Deutsche Telekom errichtet 5G-Campusnetz für PCK Raffinerie
Deutsche Telekom baut für die PCK Raffinerie Schwedt ein 5G-Campusnetz auf 13 Quadratkilometern. Davon profitieren über 3.000 Mitarbeiter durch verbesserte Mobilkommunikation, während die Ausfallsicherheit der kritischen Infrastruktur erhöht wird.

Deutsche Telekom errichtet für die PCK Raffinerie Schwedt ein neues 5G-Campusnetz im Rahmen der Digitalisierungsprozesse der Raffinerie.
Das Netz wird eine Fläche von rund 13 Quadratkilometern abdecken, was mehr als 1.800 Fußballfeldern entspricht. Diese Infrastrukturmaßnahme soll die mobile Konnektivität für die über 3.000 Mitarbeiter vor Ort, darunter 1.200 eigene Mitarbeiter der PCK und rund 2.000 Beschäftigte von 80 weiteren Unternehmen, erheblich verbessern.
Das Netzwerk wird auf der 2,1 GHz-Frequenz betrieben und durch die Integration von fünf nahe gelegenen Mobilfunkstandorten ergänzt. Im zentralen Kontrollraum, der aufgrund seiner Funktion in einer Raffinerie erhöhten Sicherheitsanforderungen unterliegt, werden spezielle, explosionsgeschützte Innenantennen installiert. Die Komponenten des Netzes sind über ein redundantes, krisensicheres Zwei-Wege-System für hohe Zuverlässigkeit ausgelegt, was eine nahezu vollständige Verfügbarkeit garantiert.
Das Projekt soll bis Oktober 2022 abgeschlossen sein.

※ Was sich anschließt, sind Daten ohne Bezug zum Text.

(* ===== verification/TransferFacts.v ===== *)
(** * TransferFacts: Transfer messages obey the wire laws *)

From S2P Require Import Prelude Schema Codec CodecFacts Wire Transfer.

(** ** Descriptors *)

(** Field widths, and a direction: [Direction::default()] allows neither way
    and has no encoding. *)
Definition Descriptor_wf (d : Descriptor) : Prop :=
  is_u32 (td_transfer_id d) ∧ is_u64 (td_receiver_send_credit d) ∧
  is_u64 (td_sender_send_credit d) ∧ is_u64 (td_max_item_bytes d) ∧
  is_u32 (td_max_chunk_bytes d) ∧ is_u16 (td_content_family d) ∧ is_u16 (td_content_kind d) ∧
  is_u16 (td_content_version d) ∧ exts_wf (td_extensions d) ∧
  td_direction d ≠ mkDirection false false.

Definition Descriptor_bytes (d : Descriptor) : list byte :=
  to_le 4 (td_transfer_id d) ++ [byte_of (Mode_u8 (td_mode d))] ++
  [byte_of (Direction_bits (td_direction d))] ++ to_le 2 0 ++
  to_le 8 (td_receiver_send_credit d) ++ to_le 8 (td_sender_send_credit d) ++
  to_le 8 (td_max_item_bytes d) ++ to_le 4 (td_max_chunk_bytes d) ++
  to_le 2 (td_content_family d) ++ to_le 2 (td_content_kind d) ++
  to_le 2 (td_content_version d) ++ tail_bytes (td_extensions d).

Definition Descriptor_fits (d : Descriptor) : Prop :=
  Descriptor_validate d = Ok () ∧ len (entries_bytes (td_extensions d)) <= U32_MAX.

Lemma Descriptor_validate_exts d :
  Descriptor_validate d = Ok () → Extensions_validate (td_extensions d) = Ok ().
Proof.
  intros H. unfold Descriptor_validate in H. inv_ok.
  match goal with H : reject_unknown_required_extensions _ _ _ = Ok _ |- _ =>
    unfold reject_unknown_required_extensions in H; inv_ok end. done.
Qed.

Lemma Descriptor_encode_ok d out o :
  encode_to d out = Ok o ↔ o = out ++ Descriptor_bytes d ∧ Descriptor_fits d.
Proof.
  unfold encode_to, Descriptor_encode_to, Descriptor_bytes, Descriptor_fits. rewrite bind_ok. split.
  - intros ([] & Hv & H). apply Extensions_encode_tail_ok in H as (-> & _ & Hl).
    split; [bytes_eq|done].
  - intros (-> & Hv & Hl). exists (). split; [done|]. apply Extensions_encode_tail_ok.
    split; [bytes_eq|]. split; [by apply Descriptor_validate_exts|done].
Qed.

Lemma Mode_roundtrip m : Mode_try_from (Mode_u8 m) = Ok m.
Proof. by destruct m. Qed.

Lemma Mode_try_from_ok z m : Mode_try_from z = Ok m → z = Mode_u8 m.
Proof. unfold Mode_try_from. intros H. split_match H; injection H as <-; cbn; lia. Qed.

Lemma Direction_roundtrip d :
  d ≠ mkDirection false false → Direction_from_bits (Direction_bits d) = Ok d.
Proof. by destruct d as [[] []]. Qed.

Lemma Direction_from_bits_ok z d :
  is_u8 z → Direction_from_bits z = Ok d → z = Direction_bits d ∧ d ≠ mkDirection false false.
Proof.
  intros Hz H. unfold Direction_from_bits in H. inv_ok. apply orb_false_iff in Hv as [Ho Hz0].
  apply (has_other_bits_ones z 2) in Ho; [|lia|lia]. change (2 ^ 2) with 4 in Ho.
  assert (z = 1 ∨ z = 2 ∨ z = 3) as [-> | [-> | ->]] by lia; done.
Qed.

#[export] Instance Descriptor_WireLaws : WireLaws Descriptor Descriptor_wf.
Proof.
  apply wire_laws_reader with (fits := Descriptor_fits) (check := Descriptor_validate)
    (bytes := Descriptor_bytes) (read := Descriptor_read).
  - apply Descriptor_encode_ok.
  - done.
  - intros d Hw [Hv Hl]. split; [done|]. pose proof (Descriptor_validate_exts d Hv) as He.
    unfold Descriptor_wf in Hw. destruct_and! Hw. assert (exts_ok (td_extensions d)) by done.
    unfold Descriptor_read, Descriptor_bytes.
    reads_step idtac. reads_step ltac:(apply reads_u8; by destruct (td_mode d)).
    reads_step ltac:(apply Mode_roundtrip).
    reads_step ltac:(apply reads_u8; by destruct (td_direction d) as [[] []]).
    reads_step ltac:(by apply Direction_roundtrip).
    reads_step ltac:(by apply reads_u16). reads_step ltac:(done). read_layout. destruct d. read_layout.
  - intros bs d d' Hd H Hv. unfold Descriptor_read in H. dec_inv.
    repeat match goal with
    | H : Mode_try_from _ = Ok _ |- _ => apply Mode_try_from_ok in H; subst
    | H : Direction_from_bits _ = Ok _ |- _ => apply Direction_from_bits_ok in H as [-> ?]; [|done]
    | H : negb (_ =? 0) = false |- _ => apply negb_false_iff, Z.eqb_eq in H; subst
    | H : exts_ok _ |- _ => destruct H as (? & ? & ?)
    end.
    unfold Descriptor_bytes, Descriptor_wf, Descriptor_fits; cbn. rewrite app_nil_r. done.
Qed.

(** A descriptor that allows neither direction is not read back, by any reader. *)
Lemma directionless_refused (d : Descriptor) bs (d' : Descriptor) :
  td_direction d = mkDirection false false → encode d = Ok bs → len bs <= ISIZE_MAX → decode bs ≠ Ok d'.
Proof.
  intros Hd He Hl Hr. destruct (wire_canonical d' bs Hl Hr) as [Hw He'].
  apply Descriptor_encode_ok in He as [-> _], He' as [E _]. unfold Descriptor_bytes in E. cbn [app] in E.
  apply app_inj_1 in E as [_ E]; [|by rewrite !length_to_le]. injection E as _ E _. rewrite Hd in E.
  unfold Descriptor_wf in Hw. destruct_and! Hw. by destruct (td_direction d') as [[] []].
Qed.

(** ** Events *)

Definition ByteData_wf (v : ByteData) : Prop := is_u32 (bd_transfer_id v) ∧ is_u64 (bd_offset v).
Definition ByteData_bytes (v : ByteData) : list byte :=
  to_le 4 (bd_transfer_id v) ++ to_le 8 (bd_offset v) ++ bd_data v.

Lemma ByteData_encode_ok v out o :
  encode_to v out = Ok o ↔ o = out ++ ByteData_bytes v ∧ encodable v.
Proof. unfold ByteData_bytes, encodable, encode, encode_to, ByteData_encode_to. enc_checked. Qed.

#[export] Instance ByteData_WireLaws : WireLaws ByteData ByteData_wf.
Proof.
  apply wire_laws_checked with (bytes := ByteData_bytes) (read := ByteData_read).
  - apply ByteData_encode_ok.
  - intros bs v. apply recheck_ok.
  - intros v [? ?] _. unfold ByteData_read, ByteData_bytes. read_layout. destruct v. read_layout.
  - intros bs v d' Hd H. unfold ByteData_read in H. dec_inv. by split.
Qed.

Definition MessageData_wf (v : MessageData) : Prop :=
  is_u32 (md_transfer_id v) ∧ is_u64 (md_sequence v) ∧ is_u64 (md_fragment_offset v).
Definition MessageData_bytes (v : MessageData) : list byte :=
  to_le 4 (md_transfer_id v) ++ to_le 8 (md_sequence v) ++ to_le 8 (md_fragment_offset v) ++
  [byte_of (MessageData_flags v)] ++ zeros 3 ++ md_data v.

Lemma MessageData_encode_ok v out o :
  encode_to v out = Ok o ↔ o = out ++ MessageData_bytes v ∧ encodable v.
Proof. unfold MessageData_bytes, encodable, encode, encode_to, MessageData_encode_to. enc_checked. Qed.

Lemma MessageData_flags_facts v :
  let f := MessageData_flags v in
  is_u8 f ∧ has_other_bits f (Z.lor MESSAGE_START MESSAGE_END) = false ∧
  has_bits f MESSAGE_START = md_start v ∧ has_bits f MESSAGE_END = md_end v.
Proof. by destruct v as [? ? ? [] [] ?]. Qed.

Lemma MessageData_flags_spelled f id s o d :
  is_u8 f → has_other_bits f (Z.lor MESSAGE_START MESSAGE_END) = false →
  MessageData_flags (mkMessageData id s o (has_bits f MESSAGE_START) (has_bits f MESSAGE_END) d) = f.
Proof.
  intros Hf H. apply (has_other_bits_ones f 2) in H; [|lia|lia]. change (2 ^ 2) with 4 in H.
  assert (f = 0 ∨ f = 1 ∨ f = 2 ∨ f = 3) as [-> | [-> | [-> | ->]]] by lia; done.
Qed.

(** Three reserved zero bytes. *)
Lemma reads_zeros : reads (dec_take 3) (zeros 3) (zeros 3).
Proof. by apply reads_take. Qed.

Lemma reserved_zeros (bs : list byte) : negb (bool_decide (bs = zeros 3)) = false ↔ bs = zeros 3.
Proof. by rewrite negb_false_iff, bool_decide_eq_true. Qed.

#[export] Instance MessageData_WireLaws : WireLaws MessageData MessageData_wf.
Proof.
  apply wire_laws_checked with (bytes := MessageData_bytes) (read := MessageData_read).
  - apply MessageData_encode_ok.
  - intros bs v. apply recheck_ok.
  - intros v (? & ? & ?) _. destruct (MessageData_flags_facts v) as (Hf & Ho & Hs & He).
    unfold MessageData_read, MessageData_bytes. do 4 reads_step idtac. reads_step ltac:(exact Ho).
    reads_step ltac:(apply reads_zeros). reads_step ltac:(by apply reserved_zeros).
    rewrite Hs, He. read_layout. destruct v. read_layout.
  - intros bs v d' Hd H. unfold MessageData_read in H. dec_inv.
    match goal with H : negb _ = false |- _ => apply reserved_zeros in H as -> end.
    unfold MessageData_bytes. rewrite MessageData_flags_spelled by done. by split.
Qed.

Definition Credit_wf (v : Credit) : Prop := is_u32 (cr_transfer_id v) ∧ is_u64 (cr_cumulative_limit v).
Definition Credit_bytes (v : Credit) : list byte :=
  to_le 4 (cr_transfer_id v) ++ to_le 8 (cr_cumulative_limit v).

#[export] Instance Credit_WireLaws : WireLaws Credit Credit_wf.
Proof.
  apply wire_laws_reader with (fits := λ v, (cr_transfer_id v =? 0) = false)
    (check := λ v, reject_if (cr_transfer_id v =? 0) (Invalid "zero transfer ID"))
    (bytes := Credit_bytes) (read := Credit_read).
  - intros v out o. unfold encode_to, Credit_encode_to, Credit_bytes. split.
    + intros H. enc_inv. split; [bytes_eq|done].
    + intros [-> H]. enc_run.
  - done.
  - intros v [? ?] Hz. split; [by apply reject_if_ok|].
    unfold Credit_read, Credit_bytes. read_layout. destruct v. read_layout.
  - intros bs v d' Hd H Hc. apply reject_if_ok in Hc. unfold Credit_read in H. dec_inv.
    unfold Credit_bytes; cbn. by rewrite app_nil_r.
Qed.

Definition Close_wf (v : Close) : Prop :=
  is_u32 (cl_transfer_id v) ∧ is_u64 (cl_final_data_bytes v) ∧ is_u16 (cl_status v).
Definition Close_bytes (v : Close) : list byte :=
  to_le 4 (cl_transfer_id v) ++ to_le 8 (cl_final_data_bytes v) ++ to_le 2 (cl_status v) ++
  to_le 2 0 ++ lp32 (cl_detail v).

#[export] Instance Close_WireLaws : WireLaws Close Close_wf.
Proof.
  apply wire_laws_reader with
    (fits := λ v, (cl_transfer_id v =? 0) = false ∧ len (cl_detail v) <= U32_MAX)
    (check := λ v, reject_if (cl_transfer_id v =? 0) (Invalid "zero transfer ID"))
    (bytes := Close_bytes) (read := Close_read).
  - intros v out o. unfold encode_to, Close_encode_to, Close_bytes. split.
    + intros H. enc_inv. split; [bytes_eq|done].
    + intros [-> [H Hl]]. enc_run.
  - done.
  - intros v (? & ? & ?) [Hz Hl]. split; [by apply reject_if_ok|].
    unfold Close_read, Close_bytes. do 3 reads_step idtac. reads_step ltac:(by apply reads_u16).
    reads_step ltac:(done). read_layout. destruct v. read_layout.
  - intros bs v d' Hd H Hc. apply reject_if_ok in Hc. unfold Close_read in H. dec_inv.
    match goal with H : negb (_ =? 0) = false |- _ => apply negb_false_iff, Z.eqb_eq in H as -> end.
    unfold Close_bytes; cbn. by rewrite app_nil_r.
Qed.

Definition Reset_wf (v : Reset) : Prop := is_u32 (rst_transfer_id v) ∧ is_u16 (rst_status v).
Definition Reset_bytes (v : Reset) : list byte :=
  to_le 4 (rst_transfer_id v) ++ to_le 2 (rst_status v) ++ to_le 2 0 ++ lp32 (rst_detail v).

#[export] Instance Reset_WireLaws : WireLaws Reset Reset_wf.
Proof.
  apply wire_laws_reader with
    (fits := λ v, (rst_transfer_id v =? 0) = false ∧ len (rst_detail v) <= U32_MAX)
    (check := λ v, reject_if (rst_transfer_id v =? 0) (Invalid "zero transfer ID"))
    (bytes := Reset_bytes) (read := Reset_read).
  - intros v out o. unfold encode_to, Reset_encode_to, Reset_bytes. split.
    + intros H. enc_inv. split; [bytes_eq|done].
    + intros [-> [H Hl]]. enc_run.
  - done.
  - intros v (? & ?) [Hz Hl]. split; [by apply reject_if_ok|].
    unfold Reset_read, Reset_bytes. do 2 reads_step idtac. reads_step ltac:(by apply reads_u16).
    reads_step ltac:(done). read_layout. destruct v. read_layout.
  - intros bs v d' Hd H Hc. apply reject_if_ok in Hc. unfold Reset_read in H. dec_inv.
    match goal with H : negb (_ =? 0) = false |- _ => apply negb_false_iff, Z.eqb_eq in H as -> end.
    unfold Reset_bytes; cbn. by rewrite app_nil_r.
Qed.

(** ** Deliveries *)

Definition InlineOrTransfer_wf (v : InlineOrTransfer) : Prop :=
  is_u64 (it_byte_len v) ∧ length (it_content_hash v) = 32%nat ∧
  match it_delivery v with Inline _ => True | DTransfer d => Descriptor_wf d end.

Definition InlineOrTransfer_bytes (v : InlineOrTransfer) : list byte :=
  match it_delivery v with
  | Inline bytes =>
      [byte_of (as_u8 transfer_DELIVERY_INLINE)] ++ zeros 3 ++ to_le 8 (it_byte_len v) ++
      it_content_hash v ++ lp32 bytes
  | DTransfer d =>
      [byte_of (as_u8 transfer_DELIVERY_TRANSFER)] ++ zeros 3 ++ to_le 8 (it_byte_len v) ++
      it_content_hash v ++ Descriptor_bytes d
  end.

Definition InlineOrTransfer_fits (v : InlineOrTransfer) : Prop :=
  match it_delivery v with
  | Inline bytes => len bytes = it_byte_len v ∧ len bytes <= U32_MAX
  | DTransfer d => td_mode d = ModeByte ∧ td_max_item_bytes d = 0 ∧ Descriptor_fits d
  end.

Lemma InlineOrTransfer_encode_ok v out o :
  encode_to v out = Ok o ↔ o = out ++ InlineOrTransfer_bytes v ∧ InlineOrTransfer_fits v.
Proof.
  unfold encode_to, InlineOrTransfer_encode_to, InlineOrTransfer_bytes, InlineOrTransfer_fits.
  destruct (it_delivery v) as [bytes|d].
  - destruct (Z.eqb_spec (len bytes) (it_byte_len v)); [|naive_solver]. split.
    + intros H. enc_inv. split; [bytes_eq|done].
    + intros (-> & _ & Hl). enc_run.
  - destruct (bool_decide (td_mode d = ModeByte)) eqn:Em.
    2:{ apply bool_decide_eq_false in Em. naive_solver. }
    apply bool_decide_eq_true in Em. cbn [andb].
    destruct (Z.eqb_spec (td_max_item_bytes d) 0); [|naive_solver].
    rewrite Descriptor_encode_ok. unfold push_u8, put_u64. rewrite <- !app_assoc. naive_solver.
Qed.

#[export] Instance InlineOrTransfer_WireLaws : WireLaws InlineOrTransfer InlineOrTransfer_wf.
Proof.
  apply wire_laws_checked with (bytes := InlineOrTransfer_bytes) (read := InlineOrTransfer_read).
  - intros v out o. rewrite (encodable_iff _ _ v (InlineOrTransfer_encode_ok v)).
    apply InlineOrTransfer_encode_ok.
  - intros bs v. apply recheck_ok.
  - intros v (Hb & Hh & Hw) Hf%(encodable_iff _ _ v (InlineOrTransfer_encode_ok v)).
    unfold InlineOrTransfer_read, InlineOrTransfer_bytes, InlineOrTransfer_fits in *.
    destruct v as [n h [bytes|d]]; cbn [it_delivery it_byte_len it_content_hash] in *.
    + destruct Hf as [_ Hl]. reads_step ltac:(by apply reads_u8).
      reads_step ltac:(apply reads_zeros). reads_step ltac:(by apply reserved_zeros).
      do 2 reads_step idtac. cbn [Z.eqb as_u8]. eapply reads_end_bind_last; [|read_layout].
      rewrite <- (app_nil_r (lp32 bytes)).
      eapply reads_bind; [by apply reads_len_bytes_u32|apply reads_mret].
    + destruct Hf as (_ & _ & Hf). reads_step ltac:(by apply reads_u8).
      reads_step ltac:(apply reads_zeros). reads_step ltac:(by apply reserved_zeros).
      do 2 reads_step idtac. cbn. eapply reads_end_bind_all; [|read_layout].
      apply reads_end_nested; [done|]. by apply Descriptor_encode_ok.
  - intros bs v d' Hd H. unfold InlineOrTransfer_read in H.
    apply decoder_bind_ok in H as (kind & d1 & Hk & H). dec_inv.
    match goal with H : negb _ = false |- _ => apply reserved_zeros in H as -> end.
    unfold InlineOrTransfer_bytes, InlineOrTransfer_wf; cbn.
    assert (∀ l : list byte, len l = 32 → length l = 32%nat) as H32 by (unfold len; lia).
    match goal with H : (if _ then _ else _) _ = Ok _ |- _ => revert H end.
    destruct (Z.eqb_spec kind (as_u8 transfer_DELIVERY_INLINE)) as [->|]; [intros Hdel|].
    { dec_inv. rewrite app_nil_r. split_and!; first [lia|auto]. }
    destruct (Z.eqb_spec kind (as_u8 transfer_DELIVERY_TRANSFER)) as [->|]; intros Hdel.
    + destruct (nested_ok _ _ _ _ _ Hd Hdel) as (v & -> & Hwv & [-> _]%Descriptor_encode_ok & _).
      split_and!; first [lia|auto].
    + done.
Qed.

Die PCK Raffinerie plant, das Campusnetz künftig für eine effizientere Überwachung und Steuerung von technologischen und Wartungsprozessen zu nutzen und erwägt die Implementierung von IoT-Lösungen auf Basis der 5G-Infrastruktur. Laut Deutsche Telekom handelt es sich um das derzeit größte Campusnetz in Deutschland, das für Anwendungen in kritischen Infrastrukturen geeignet ist.
Diese Entwicklung unterstreicht den wachsenden Trend zur Implementierung privater 5G-Netze in industriellen Umgebungen zur Steigerung der betrieblichen Effizienz und Datensicherheit. Die Investition der Raffinerie in diese Technologie signalisiert eine verstärkte Hinwendung zu Automatisierung und Echtzeit-Datenverarbeitung.